From Industrial Robotics & Automation - Fanuc Teach Pendant Programming

This page is dedicated to listing some good practices to do or helpful things to set up for programming.

Adhering to good practices will make programming the robots quicker, diagnostics easier, and allow others to understand your programs better.

Position Registers

Home

This is the robot in our "Home" position

The most common universal position stored in position registers is the "Home" position. For our robots, we set the joint positions to zeros except for joint 5, which faces down. This means the tool can be moved in world frame XYZ after taking it to home, with no angles or error in Z motion on a XY plane work area (the bed)

Zeroing

Position registers are often zeroed in the beginning of programs to initialize them as a predictable value. If a program uses values from a position register that isn't within the acceptable range to start, unintended events could occur.

This can be done with a single register instruction, as follows:

PR[5]=PR[5]-PR[5]

Digital Inputs

  • It is best to cluster your individual digital inputs and outputs on one side of whatever range you are using. This makes it easy to set up a group input without having to change any existing inputs.
  • Any group of inputs can become an analog input, given an ADC.

Files and File Systems

This section briefly details files. For more information, see File Manipulation.

Backups

In the beginning of the course, you made a backup image of the robot in a known working state. Since multiple groups of students use the robots in sequence, many things can be changed, deleted, or otherwise render your programs non-functioning. You are fully responsible for making sure everything is as it should be before you start your programming labs.
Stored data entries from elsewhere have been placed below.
(* ===== verification/Objects.v ===== *)
(** * Writing an object, phase by phase

    [WriteObject] registers the object under the lock, writes its file without it,
    and commits it under the lock again.  Each phase is specified on its own, so
    that the phases of concurrent writers can be interleaved (Concurrency.v). *)

From S2P Require Import Prelude Status Encoding Tokens Proto Json Platform Keys World FileStore.
From S2P Require Import Files Storage Core Commands Model Reads Spec SystemMessages Refine.
From S2P Require Import Handlers ChannelHandlers Invariant Queries.

Section Objects.
Context {R : RocksDB} {P : Protobuf} {F : PosixDir} {H : Host}.
Context {RS : RocksDBSpec} {PS : ProtobufSpec} {HS : HostSpec}.
Context (cfg : CoreConfig).

(** ** Registering *)

Definition prepared_object (req : WriteObjectRequest) (token : string) (id : Z) : StoredObject :=
  MkStoredObject id token (wr_principal req) (wr_name req) (wr_type req) (wr_description req)
    (str_size (wr_data req)).

Definition spec_prepare (req : WriteObjectRequest) (token : string) (a : AState)
    : Result (StoredObject * AState) :=
  if wr_principal req =? 0 then Err (mkStatus INVALID_ARGUMENT "principal must be greater than 0")
  else if invalid_object_request req
  then Err (mkStatus INVALID_ARGUMENT "invalid object metadata or data size")
  else
    rdo spec_authenticate a (wr_principal req) (wr_token req) in
    let o := prepared_object req token (a_next_object a) in
    Ok (o, a_prepare a o).

Definition write_request_ok (req : WriteObjectRequest) : Prop :=
  is_u64 (wr_principal req) /\ utf8_valid (wr_name req) = true /\ utf8_valid (wr_type req) = true /\
  utf8_valid (wr_description req) = true.

Definition prepare_rejection (s : Status) : Prop :=
  random_rejection s \/ s = mkStatus INTERNAL "serialize object metadata failed".

(** The stored form of an object. *)
Lemma SerializeObject_ok req token id bytes :
  write_request_ok req -> IsBase64UrlToken token = true ->
  SerializeObject (prepared_object req token id) = Ok bytes ->
  ParseRecord bytes = Some (record_of (prepared_object req token id)).
Proof using PS.
  intros (_ & Hn & Ht & Hd) Htok. unfold SerializeObject. destruct (SerializeRecord _) eqn:E; [|done].
  intros [= <-]. eapply ParseRecord_Serialize; [|exact E].
  split_and!; cbn; [by apply utf8_token|done..].
Qed.

Lemma WriteObject_prepare_outcome req w a :
  fatal_error_triggered w = false -> repr (cview w) a -> WF a -> write_request_ok req ->
  wp (WriteObject_prepare cfg req) (fun r w' => exists bytes,
    length bytes = 32%nat /\ Forall is_byte bytes /\
    Outcome cfg prepare_rejection w a (spec_prepare req (base64url bytes) a) r w') w.
Proof using HS PS RS.
  intros Hav Hr Hwf Hreq. unfold WriteObject_prepare, spec_prepare, GenerateObjectToken.
  assert (Hz : length (replicate 32 0) = 32%nat /\ Forall is_byte (replicate 32 0)).
  { split; [done|]. by repeat constructor. }
  apply step_available; [done|]. destruct (wr_principal req =? 0).
  { apply wp_ret. exists (replicate 32 0). split_and!; [apply Hz..|]. by apply Refused. }
  destruct (invalid_object_request req).
  { apply wp_ret. exists (replicate 32 0). split_and!; [apply Hz..|]. by apply Refused. }
  apply wp_bind_ok_assoc, step_random.
  { intros s w' Hu Hs. exists (replicate 32 0). split_and!; [apply Hz..|]. apply Rejected; [by left|done]. }
  intros bytes w1 H1 Hlen Hb.
  eapply wp_mono; [intros r w' Hout; exists bytes; split_and!; [done|done|exact Hout]|].
  apply base64url_is_token in Hlen as Htok. revert Htok. generalize (base64url bytes). intros token Htok.
  apply (step_read cfg _ _ _ _ token); [apply CReads_ret|done|]. intros w2 H2 _.
  apply step_snapshot; [done|]. intros s w3 Hs H3 _. pose proof Hr as Hrs. rewrite <- Hs in Hrs.
  apply step_check; [apply CReads_Authenticate; [done|apply Hreq]|done|]. intros _ w4 _ H4 _.
  eapply step_read; [by apply CReads_storage, (Reads_NextObjectId s a)|done|]. intros w5 H5 _. cbv zeta.
  change (MkStoredObject _ _ _ _ _ _ _) with (prepared_object req token (a_next_object a)).
  set (o := prepared_object req token (a_next_object a)).
  unfold PutPreparingObject. destruct (SerializeObject o) as [bytes'|e] eqn:Eser; cbn [rbind].
  2:{ unfold SerializeObject in Eser. destruct (SerializeRecord _); [done|]. injection Eser as <-.
      apply wp_ret, Rejected; [by right|done]. }
  apply (step_read cfg _ _ _ _ _ _ _ _ (CReads_ret cfg (Ok _))); [done|]. intros w6 H6 _.
  apply (step_read cfg _ _ _ _ _ _ _ _ (CReads_ret cfg (Ok _))); [done|]. intros w7 H7 _.
  apply SerializeObject_ok in Eser; [|done|done].
  pose proof (wf_next_object _ Hwf) as Hn. pose proof (u64_add_is_u64 (a_next_object a) 1).
  assert (is_u64 (a_next_object a)) by (unfold is_u64; lia).
  eapply (step_commit _ _ _ _ _ _ _ [(KPreparing (a_next_object a), Some (VObject o));
    (KNextObject, Some (VU64 (u64_add (a_next_object a) 1)))]); [done|done|solve_ops|].
  intros k _. unfold tapply, tset. cbn [fold_left fst snd].
  destruct k; repeat case_decide; simplify_eq/=; try done.
  - by rewrite lookup_insert_eq.
  - by rewrite lookup_insert_ne by congruence.
Qed.

Lemma prepared_object_wf req token id :
  write_request_ok req -> wr_principal req <> 0 -> invalid_object_request req = false ->
  IsBase64UrlToken token = true -> object_wf id (prepared_object req token id).
Proof.
  intros (Hp & _) Hp0 Hv Htok. unfold invalid_object_request in Hv.
  repeat apply orb_false_iff in Hv as [Hv ?]. unfold is_u64 in Hp.
  split_and!; cbn; try done; try lia.
  destruct (wr_data req); [done|]. unfold str_size. cbn [String.length]. lia.
Qed.

Lemma spec_prepare_ok req token a o a' :
  write_request_ok req -> WF a -> Room a -> IsBase64UrlToken token = true ->
  spec_prepare req token a = Ok (o, a') ->
  WF a' /\ o = prepared_object req token (a_next_object a) /\ a' = a_prepare a o.
Proof.
  intros Hreq Hwf (_ & _ & Hroom) Htok. unfold spec_prepare.
  destruct (Z.eqb_spec (wr_principal req) 0); [done|].
  destruct (invalid_object_request req) eqn:Ev; [done|].
  intros ([] & _ & [= <- <-])%rbind_ok. split_and!; [|done|done].
  apply WF_prepare; [done|done|done|]. by apply prepared_object_wf.
Qed.

(** ** Committing *)

(** The second critical section, for an object that is registered. *)
Inductive commit_result (w0 : CoreW) (a : AState) (req : WriteObjectRequest) (o : StoredObject)
    : CommitOutcome -> CoreW -> Prop :=
  | CR_committed w :
      spec_authenticate a (wr_principal req) (wr_token req) = Ok tt ->
      repr (cview w) (a_commit_object a o) -> quiet w0 w -> latch w = latch w0 -> on_disk_now w ->
      commit_result w0 a req o Committed w
  | CR_refused s w :
      (spec_authenticate a (wr_principal req) (wr_token req) = Err s \/
       s = mkStatus INTERNAL "serialize object metadata failed") ->
      unchanged w0 w -> commit_result w0 a req o (NotAttempted s) w
  | CR_fault s w :
      fault cfg w0 s w -> c_contents w = c_contents w0 -> commit_result w0 a req o (NotAttempted s) w
  | CR_aborted s w :
      fault cfg w0 s w -> c_contents w = c_contents w0 -> latch w = latch (trip cfg s w0) ->
      commit_result w0 a req o (Aborted s) w
  | CR_attempted s w :
      fault cfg w0 s w -> latch w = latch (trip cfg s w0) ->
      (cview w = cview w0 \/ repr (cview w) (a_commit_object a o)) ->
      disk_within w0 w (fun x => repr x (a_commit_object a o)) ->
      commit_result w0 a req o (Attempted s) w.

Lemma SameObject_refl o : SameObject o o = true.
Proof. unfold SameObject. rewrite !Z.eqb_refl, !bool_decide_eq_true_2 by done. done. Qed.

Definition commit_ops (o : StoredObject) : list (Key * option Val) :=
  [(KPreparing (so_object_id o), None); (KCommitted (so_object_id o), Some (VObject o))].

Lemma tapply_commit a o k :
  tapply (commit_ops o) (a_get a) k = a_get (a_commit_object a o) k.
Proof.
  unfold tapply, tset, commit_ops. cbn [fold_left fst snd].
  destruct k; repeat case_decide; simplify_eq/=; try done.
  - by rewrite lookup_delete_eq.
  - by rewrite lookup_delete_ne by congruence.
  - by rewrite lookup_insert_eq.
  - by rewrite lookup_insert_ne by congruence.
Qed.

(** A fault seen after steps that changed nothing. *)
Lemma fault_after w0 w1 s w :
  unchanged w0 w1 -> fault cfg w1 s w -> c_contents w = c_contents w1 ->
  fault cfg w0 s w /\ c_contents w = c_contents w0.
Proof. intros Hu Hf Hv. split; [by eapply unchanged_fault|]. destruct Hu. congruence. Qed.

Lemma fault_trip w0 s w :
  fault cfg w0 s w -> fault cfg w0 s (trip cfg s w) /\ c_contents (trip cfg s w) = c_contents w /\
  latch (trip cfg s w) = latch (trip cfg s w0).
Proof.
  intros (H1 & H2 & [H3 H4] & H5 & H6). destruct (trip_quiet cfg s w) as ([? ?] & ? & ?).
  assert (E : latch (trip cfg s w) = latch (trip cfg s w0)).
  { destruct H6 as [H6|H6]; [by apply latch_trip|by apply latch_trip_trip]. }
  split; [|done]. split_and!; [done|done|split; congruence|congruence|by right].
Qed.

Lemma wp_CReads {A B} (m : RM CoreW A) r (k : Result A -> M CoreW B) (Q : B -> CoreW -> Prop) w0 w :
  CReads cfg m r -> unchanged w0 w ->
  (forall w', unchanged w0 w' -> wp (k r) Q w') ->
  (forall s w', fault cfg w0 s w' -> c_contents w' = c_contents w0 -> wp (k (Err s)) Q w') ->
  wp (bind m k) Q w.
Proof.
  intros Hm Hu Hk Hf. apply wp_bind. eapply wp_mono; [|apply Hm].
  intros x w1 [(-> & H1 & _)|(s & -> & Hs & Hv)].
  - apply Hk. by etransitivity.
  - destruct (fault_after w0 w s w1 Hu Hs Hv). by apply Hf.
Qed.

Lemma WriteObject_commit_outcome req o w a :
  repr (cview w) a -> WF a -> is_u64 (wr_principal req) ->
  a_preparing a !! so_object_id o = Some o -> record_text_ok (record_of o) ->
  wp (WriteObject_commit cfg req o) (commit_result w a req o) w.
Proof using PS RS.
  intros Hr Hwf Hp Ho Htext. unfold WriteObject_commit.
  destruct (wf_preparing _ Hwf _ _ Ho) as [_ Hid]. pose proof (wf_next_object _ Hwf).
  assert (Hu : is_u64 (so_object_id o)) by (unfold is_u64; lia).
  (* the snapshot *)
  apply (wp_bind (storage CreateSnapshot)), (wp_CreateSnapshot cfg).
  2:{ intros e w' Hf Hv. by apply wp_ret, CR_fault. }
  intros s w1 Hs H1 _.
  assert (Hrs : repr (snap_view s) a) by (by rewrite Hs).
  (* authentication *)
  eapply wp_CReads; [by apply (CReads_Authenticate cfg s a)|exact H1| |].
  2:{ intros e w' Hf Hv. by apply wp_ret, CR_fault. }
  intros w2 H2. destruct (spec_authenticate a (wr_principal req) (wr_token req)) as [[]|e] eqn:Eauth.
  2:{ apply wp_ret, CR_refused; [by left|done]. }
  (* the registered object *)
  eapply wp_CReads; [by apply CReads_storage, (Reads_GetPreparingObject s a)|exact H2| |].
  2:{ intros e w' Hf Hv. unfold must_exit. destruct Hf as (Hfe & Hf'). rewrite Hfe. cbn [orb].
      apply wp_FatalStorageError, wp_ret.
      destruct (fault_trip w e w') as (? & ? & ?); [by split|]. apply CR_aborted; congruence. }
  intros w3 H3. rewrite Ho, SameObject_refl. cbn [negb]. unfold PutCommittedObject.
  destruct (SerializeObject o) as [bytes|e] eqn:Eser; cbn [rbind].
  2:{ unfold SerializeObject in Eser. destruct (SerializeRecord _); [done|]. injection Eser as <-.
      apply wp_ret, CR_refused; [by right|done]. }
  assert (Hparse : ParseRecord bytes = Some (record_of o)).
  { unfold SerializeObject in Eser. destruct (SerializeRecord _) eqn:E2; [|done].
    injection Eser as <-. by eapply ParseRecord_Serialize. }
  (* the commit *)
  assert (Hrep : repr (apply_batch [BDelete CF_objects (NumericKey kPreparingObjectPrefix (so_object_id o));
    BPut CF_objects (NumericKey kCommittedObjectPrefix (so_object_id o)) bytes] (cview w3))
    (a_commit_object a o)).
  { destruct H3 as [Hv3 _]. injection Hv3 as -> _. eapply (repr_batch _ a _ _ (commit_ops o)); [done|solve_ops|].
    intros k _. apply tapply_commit. }
  pose proof H3 as (Hv3 & [? ?] & ? & Hl3). injection Hv3 as Hv3 Hd3.
  apply wp_bind, run_CommitBatch.
  - intros w4 Hv4 [? ?] Hl4 _ Hx. apply wp_ret, CR_committed; [done|by rewrite Hv4|split; congruence|congruence|done].
  - intros e w4 Hf Hl Hv4 Hx. apply wp_ret, CR_attempted.
    + by eapply unchanged_fault.
    + rewrite Hl. by apply latch_trip.
    + destruct Hv4 as [->| ->]; [by left|by right].
    + intros x Hdx. rewrite <- Hd3, <- Hv3. destruct (Hx x Hdx) as [?|[?|<-]]; auto.
Qed.

End Objects.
If you wish to ensure the robot is as it should be, you should restore from backup at the start of each class, then create a new backup whenever something is changed you wish to save (programs, tool frames, etc)


Program Names

Many programs will use similar names, especially since we do multiple labs to reinforce the material and run multiple class sessions concurrently. Good practice is to use a syntax for your specific section.

Example:

If you are the N51 section in spring 2019, you can use SP19N51Name as a template to name your programs.

This keeps all your programs right next to eachother and you won't confuse them with other existing programs on the teach pendant.